ABOUT THIS EXERCISE: After finding the line containing "Fixpoint split_writes (rs" below, please output that line and each following one through the line containing "each => write_rows each ctx", exactly as written.

===

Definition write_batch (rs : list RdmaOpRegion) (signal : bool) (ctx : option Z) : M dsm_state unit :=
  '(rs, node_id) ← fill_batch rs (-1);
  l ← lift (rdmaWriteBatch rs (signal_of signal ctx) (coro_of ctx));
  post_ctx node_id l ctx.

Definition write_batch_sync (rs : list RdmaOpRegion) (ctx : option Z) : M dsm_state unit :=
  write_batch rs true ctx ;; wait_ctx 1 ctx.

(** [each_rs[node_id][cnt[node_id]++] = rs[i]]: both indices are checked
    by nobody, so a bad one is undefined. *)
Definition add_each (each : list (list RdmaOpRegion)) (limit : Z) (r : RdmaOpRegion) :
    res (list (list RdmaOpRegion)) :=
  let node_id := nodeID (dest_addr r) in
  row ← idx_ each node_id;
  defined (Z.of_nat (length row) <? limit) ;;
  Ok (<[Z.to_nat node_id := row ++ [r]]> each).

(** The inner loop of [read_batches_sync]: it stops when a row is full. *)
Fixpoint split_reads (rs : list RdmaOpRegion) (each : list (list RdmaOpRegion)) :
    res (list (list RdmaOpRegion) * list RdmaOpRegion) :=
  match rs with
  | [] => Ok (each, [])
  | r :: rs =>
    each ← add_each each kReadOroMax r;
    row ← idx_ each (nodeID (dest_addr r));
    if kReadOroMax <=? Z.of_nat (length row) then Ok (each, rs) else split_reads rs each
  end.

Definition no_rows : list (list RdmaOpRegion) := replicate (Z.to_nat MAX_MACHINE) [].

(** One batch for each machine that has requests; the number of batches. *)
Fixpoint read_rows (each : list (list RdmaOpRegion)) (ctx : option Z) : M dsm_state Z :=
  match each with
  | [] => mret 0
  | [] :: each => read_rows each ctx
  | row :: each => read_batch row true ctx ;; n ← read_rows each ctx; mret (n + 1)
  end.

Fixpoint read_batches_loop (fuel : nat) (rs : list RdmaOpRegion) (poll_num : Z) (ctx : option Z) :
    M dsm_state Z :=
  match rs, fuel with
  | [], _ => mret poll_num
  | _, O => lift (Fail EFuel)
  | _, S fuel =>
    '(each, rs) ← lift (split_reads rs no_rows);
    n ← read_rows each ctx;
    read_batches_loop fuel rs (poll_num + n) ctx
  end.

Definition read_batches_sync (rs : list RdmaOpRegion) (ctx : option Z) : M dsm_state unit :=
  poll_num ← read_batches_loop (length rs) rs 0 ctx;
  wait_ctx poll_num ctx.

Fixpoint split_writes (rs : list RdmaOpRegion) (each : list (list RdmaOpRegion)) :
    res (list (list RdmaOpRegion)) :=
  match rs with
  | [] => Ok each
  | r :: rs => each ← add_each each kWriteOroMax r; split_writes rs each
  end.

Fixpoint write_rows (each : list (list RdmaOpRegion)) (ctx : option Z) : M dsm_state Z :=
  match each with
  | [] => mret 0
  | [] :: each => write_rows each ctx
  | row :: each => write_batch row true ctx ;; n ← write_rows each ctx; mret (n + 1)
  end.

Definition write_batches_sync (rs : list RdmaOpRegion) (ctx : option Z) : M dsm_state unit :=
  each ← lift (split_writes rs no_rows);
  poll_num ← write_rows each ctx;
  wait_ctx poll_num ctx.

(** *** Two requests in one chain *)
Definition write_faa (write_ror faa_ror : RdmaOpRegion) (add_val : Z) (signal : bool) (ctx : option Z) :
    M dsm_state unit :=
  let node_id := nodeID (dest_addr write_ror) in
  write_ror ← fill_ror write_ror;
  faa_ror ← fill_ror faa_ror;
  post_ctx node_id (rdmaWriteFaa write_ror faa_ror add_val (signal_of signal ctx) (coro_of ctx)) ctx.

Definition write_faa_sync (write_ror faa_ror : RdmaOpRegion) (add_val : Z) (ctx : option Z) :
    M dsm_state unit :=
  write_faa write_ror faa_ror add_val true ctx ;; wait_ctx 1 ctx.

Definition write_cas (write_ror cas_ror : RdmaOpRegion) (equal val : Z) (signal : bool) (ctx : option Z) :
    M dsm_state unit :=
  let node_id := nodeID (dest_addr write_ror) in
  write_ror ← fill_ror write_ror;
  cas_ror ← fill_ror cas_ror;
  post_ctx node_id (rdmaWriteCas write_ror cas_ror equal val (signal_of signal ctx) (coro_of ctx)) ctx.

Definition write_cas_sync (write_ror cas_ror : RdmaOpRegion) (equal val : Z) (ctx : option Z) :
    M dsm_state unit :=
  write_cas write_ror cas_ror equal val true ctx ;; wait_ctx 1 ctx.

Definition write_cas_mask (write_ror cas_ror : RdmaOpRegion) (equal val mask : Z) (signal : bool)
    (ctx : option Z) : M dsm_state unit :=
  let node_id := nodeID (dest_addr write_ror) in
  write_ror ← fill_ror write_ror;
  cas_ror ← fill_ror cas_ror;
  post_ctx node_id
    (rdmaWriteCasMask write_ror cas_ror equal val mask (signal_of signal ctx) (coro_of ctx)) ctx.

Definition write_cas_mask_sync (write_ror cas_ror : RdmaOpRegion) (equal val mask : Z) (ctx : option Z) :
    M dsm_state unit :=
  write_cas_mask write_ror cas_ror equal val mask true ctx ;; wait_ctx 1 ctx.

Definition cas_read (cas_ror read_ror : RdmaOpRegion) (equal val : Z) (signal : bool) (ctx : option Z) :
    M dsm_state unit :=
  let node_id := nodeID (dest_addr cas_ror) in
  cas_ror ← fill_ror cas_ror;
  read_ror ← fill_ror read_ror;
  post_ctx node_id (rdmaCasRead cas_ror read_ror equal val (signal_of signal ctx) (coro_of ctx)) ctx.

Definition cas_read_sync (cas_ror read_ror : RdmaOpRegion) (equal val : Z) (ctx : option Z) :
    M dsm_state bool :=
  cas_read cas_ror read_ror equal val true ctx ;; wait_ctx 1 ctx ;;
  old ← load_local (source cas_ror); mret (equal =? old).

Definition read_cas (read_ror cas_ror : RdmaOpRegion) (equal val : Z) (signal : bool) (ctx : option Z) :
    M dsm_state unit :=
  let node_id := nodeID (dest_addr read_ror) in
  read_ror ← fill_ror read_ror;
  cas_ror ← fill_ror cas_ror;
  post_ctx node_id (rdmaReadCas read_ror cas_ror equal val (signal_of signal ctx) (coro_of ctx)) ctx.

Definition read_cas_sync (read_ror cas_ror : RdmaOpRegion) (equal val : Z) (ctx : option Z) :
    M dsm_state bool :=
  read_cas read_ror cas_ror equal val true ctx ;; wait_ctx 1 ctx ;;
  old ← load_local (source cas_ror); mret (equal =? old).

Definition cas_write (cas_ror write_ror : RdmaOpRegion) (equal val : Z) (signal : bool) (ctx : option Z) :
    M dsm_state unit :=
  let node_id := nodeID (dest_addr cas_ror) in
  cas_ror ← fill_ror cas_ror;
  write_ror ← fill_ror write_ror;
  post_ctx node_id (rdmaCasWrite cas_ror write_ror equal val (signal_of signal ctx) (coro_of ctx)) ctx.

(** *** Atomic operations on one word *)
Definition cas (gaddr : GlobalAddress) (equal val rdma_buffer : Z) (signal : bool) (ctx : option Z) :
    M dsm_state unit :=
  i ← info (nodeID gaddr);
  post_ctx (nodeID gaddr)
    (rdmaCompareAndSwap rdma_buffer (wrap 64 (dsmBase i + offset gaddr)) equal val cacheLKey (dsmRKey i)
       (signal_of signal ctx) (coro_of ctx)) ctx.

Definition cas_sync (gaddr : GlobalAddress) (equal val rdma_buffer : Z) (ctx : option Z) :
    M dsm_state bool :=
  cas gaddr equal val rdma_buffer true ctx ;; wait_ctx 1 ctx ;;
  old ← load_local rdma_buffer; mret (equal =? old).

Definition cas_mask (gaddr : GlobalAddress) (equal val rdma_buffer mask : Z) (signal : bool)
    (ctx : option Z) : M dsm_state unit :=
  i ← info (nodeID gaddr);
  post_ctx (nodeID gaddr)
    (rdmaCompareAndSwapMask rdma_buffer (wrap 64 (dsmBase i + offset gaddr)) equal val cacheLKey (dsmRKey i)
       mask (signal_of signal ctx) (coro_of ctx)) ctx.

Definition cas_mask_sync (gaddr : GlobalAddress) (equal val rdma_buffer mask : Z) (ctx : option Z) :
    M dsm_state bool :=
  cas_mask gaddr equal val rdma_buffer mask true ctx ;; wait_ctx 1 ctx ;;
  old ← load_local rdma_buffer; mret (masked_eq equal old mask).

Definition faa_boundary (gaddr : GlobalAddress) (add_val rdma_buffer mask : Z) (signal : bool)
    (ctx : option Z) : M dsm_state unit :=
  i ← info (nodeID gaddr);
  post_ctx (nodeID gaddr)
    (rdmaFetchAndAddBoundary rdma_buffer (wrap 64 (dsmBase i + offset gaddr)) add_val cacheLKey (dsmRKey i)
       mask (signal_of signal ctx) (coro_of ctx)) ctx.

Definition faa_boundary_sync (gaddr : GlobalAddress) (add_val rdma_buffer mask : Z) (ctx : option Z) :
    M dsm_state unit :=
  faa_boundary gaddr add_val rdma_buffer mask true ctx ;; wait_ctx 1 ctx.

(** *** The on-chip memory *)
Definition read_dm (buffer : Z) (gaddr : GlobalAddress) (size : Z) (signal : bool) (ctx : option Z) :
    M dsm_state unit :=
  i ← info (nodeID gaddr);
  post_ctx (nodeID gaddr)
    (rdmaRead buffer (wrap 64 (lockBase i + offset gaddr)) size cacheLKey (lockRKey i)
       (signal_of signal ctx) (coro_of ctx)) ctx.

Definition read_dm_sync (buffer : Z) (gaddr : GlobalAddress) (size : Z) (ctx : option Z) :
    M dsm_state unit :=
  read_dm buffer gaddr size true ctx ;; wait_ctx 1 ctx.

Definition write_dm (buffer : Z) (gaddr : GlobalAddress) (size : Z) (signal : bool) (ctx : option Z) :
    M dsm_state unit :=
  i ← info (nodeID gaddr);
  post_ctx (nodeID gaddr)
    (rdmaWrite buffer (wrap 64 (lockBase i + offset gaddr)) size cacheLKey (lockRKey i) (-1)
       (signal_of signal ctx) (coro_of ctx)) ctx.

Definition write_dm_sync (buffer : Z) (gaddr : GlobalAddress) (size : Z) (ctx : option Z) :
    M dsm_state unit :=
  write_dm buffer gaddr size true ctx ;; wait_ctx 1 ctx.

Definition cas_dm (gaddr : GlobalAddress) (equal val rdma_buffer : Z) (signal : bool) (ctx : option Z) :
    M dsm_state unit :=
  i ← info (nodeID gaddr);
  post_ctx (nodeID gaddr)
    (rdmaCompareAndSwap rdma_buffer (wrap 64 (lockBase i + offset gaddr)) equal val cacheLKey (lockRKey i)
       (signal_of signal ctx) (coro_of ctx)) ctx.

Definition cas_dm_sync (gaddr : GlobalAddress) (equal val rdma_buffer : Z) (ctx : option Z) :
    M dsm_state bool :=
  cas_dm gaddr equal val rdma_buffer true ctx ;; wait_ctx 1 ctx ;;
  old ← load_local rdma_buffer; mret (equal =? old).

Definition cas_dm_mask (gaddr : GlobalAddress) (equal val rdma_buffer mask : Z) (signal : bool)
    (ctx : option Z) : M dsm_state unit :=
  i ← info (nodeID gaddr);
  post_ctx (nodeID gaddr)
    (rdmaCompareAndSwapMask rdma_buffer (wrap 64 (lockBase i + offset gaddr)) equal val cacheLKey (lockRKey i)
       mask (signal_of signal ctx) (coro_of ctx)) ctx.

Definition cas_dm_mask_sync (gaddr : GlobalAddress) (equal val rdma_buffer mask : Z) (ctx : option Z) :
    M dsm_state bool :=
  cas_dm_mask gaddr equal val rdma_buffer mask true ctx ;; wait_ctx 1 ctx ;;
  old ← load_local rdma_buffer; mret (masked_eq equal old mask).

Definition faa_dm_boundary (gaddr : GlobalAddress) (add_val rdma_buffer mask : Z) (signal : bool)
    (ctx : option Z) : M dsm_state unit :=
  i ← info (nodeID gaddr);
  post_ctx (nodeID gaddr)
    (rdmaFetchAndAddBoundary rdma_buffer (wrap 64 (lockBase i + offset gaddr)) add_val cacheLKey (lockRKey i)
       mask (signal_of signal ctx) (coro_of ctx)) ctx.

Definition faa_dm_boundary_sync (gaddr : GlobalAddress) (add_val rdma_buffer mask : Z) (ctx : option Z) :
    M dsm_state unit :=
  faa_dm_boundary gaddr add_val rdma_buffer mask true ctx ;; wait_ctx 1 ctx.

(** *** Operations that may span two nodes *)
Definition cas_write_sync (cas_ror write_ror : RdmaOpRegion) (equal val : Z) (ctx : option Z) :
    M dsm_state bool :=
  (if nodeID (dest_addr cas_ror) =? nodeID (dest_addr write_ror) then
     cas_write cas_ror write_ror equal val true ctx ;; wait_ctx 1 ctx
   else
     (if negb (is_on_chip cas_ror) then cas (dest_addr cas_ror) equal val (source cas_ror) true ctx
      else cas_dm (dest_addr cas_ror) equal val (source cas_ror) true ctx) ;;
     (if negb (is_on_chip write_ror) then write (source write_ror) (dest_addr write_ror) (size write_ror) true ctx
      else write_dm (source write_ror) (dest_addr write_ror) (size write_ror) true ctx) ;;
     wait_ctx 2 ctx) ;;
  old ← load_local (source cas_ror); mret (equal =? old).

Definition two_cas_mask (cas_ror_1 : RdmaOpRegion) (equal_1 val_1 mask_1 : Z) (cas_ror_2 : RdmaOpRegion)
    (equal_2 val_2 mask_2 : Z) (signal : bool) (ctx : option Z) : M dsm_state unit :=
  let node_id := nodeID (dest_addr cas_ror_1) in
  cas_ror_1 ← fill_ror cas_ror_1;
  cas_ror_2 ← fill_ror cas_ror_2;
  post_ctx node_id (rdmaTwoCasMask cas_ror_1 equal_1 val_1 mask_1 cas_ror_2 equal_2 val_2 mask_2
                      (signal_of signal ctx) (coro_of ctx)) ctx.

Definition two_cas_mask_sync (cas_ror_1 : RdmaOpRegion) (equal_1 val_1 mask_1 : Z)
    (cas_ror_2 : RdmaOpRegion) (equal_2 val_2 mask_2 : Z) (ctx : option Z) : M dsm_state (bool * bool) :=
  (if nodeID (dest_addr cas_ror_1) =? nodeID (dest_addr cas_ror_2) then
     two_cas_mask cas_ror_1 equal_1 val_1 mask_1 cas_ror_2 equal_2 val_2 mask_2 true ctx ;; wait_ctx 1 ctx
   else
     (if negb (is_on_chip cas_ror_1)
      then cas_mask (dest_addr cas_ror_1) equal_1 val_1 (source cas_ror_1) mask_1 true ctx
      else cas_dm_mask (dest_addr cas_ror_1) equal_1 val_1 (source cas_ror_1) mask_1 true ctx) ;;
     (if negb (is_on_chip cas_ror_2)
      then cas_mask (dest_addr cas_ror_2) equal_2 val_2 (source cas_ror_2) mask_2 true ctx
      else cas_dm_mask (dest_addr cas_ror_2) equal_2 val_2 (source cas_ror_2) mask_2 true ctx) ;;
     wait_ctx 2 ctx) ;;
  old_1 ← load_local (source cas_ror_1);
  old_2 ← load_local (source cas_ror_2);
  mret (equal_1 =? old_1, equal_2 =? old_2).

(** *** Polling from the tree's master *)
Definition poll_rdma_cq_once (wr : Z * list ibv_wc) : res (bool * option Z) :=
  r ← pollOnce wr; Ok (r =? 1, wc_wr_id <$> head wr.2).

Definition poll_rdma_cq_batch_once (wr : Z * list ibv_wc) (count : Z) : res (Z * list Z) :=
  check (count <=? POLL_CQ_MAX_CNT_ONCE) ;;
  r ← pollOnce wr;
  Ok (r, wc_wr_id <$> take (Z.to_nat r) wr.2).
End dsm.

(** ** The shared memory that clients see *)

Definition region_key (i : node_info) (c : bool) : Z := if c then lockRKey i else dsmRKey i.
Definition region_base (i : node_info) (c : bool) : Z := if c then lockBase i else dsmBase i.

===

THE COMPLETED TASK:
Fixpoint split_writes (rs : list RdmaOpRegion) (each : list (list RdmaOpRegion)) :
    res (list (list RdmaOpRegion)) :=
  match rs with
  | [] => Ok each
  | r :: rs => each ← add_each each kWriteOroMax r; split_writes rs each
  end.

Fixpoint write_rows (each : list (list RdmaOpRegion)) (ctx : option Z) : M dsm_state Z :=
  match each with
  | [] => mret 0
  | [] :: each => write_rows each ctx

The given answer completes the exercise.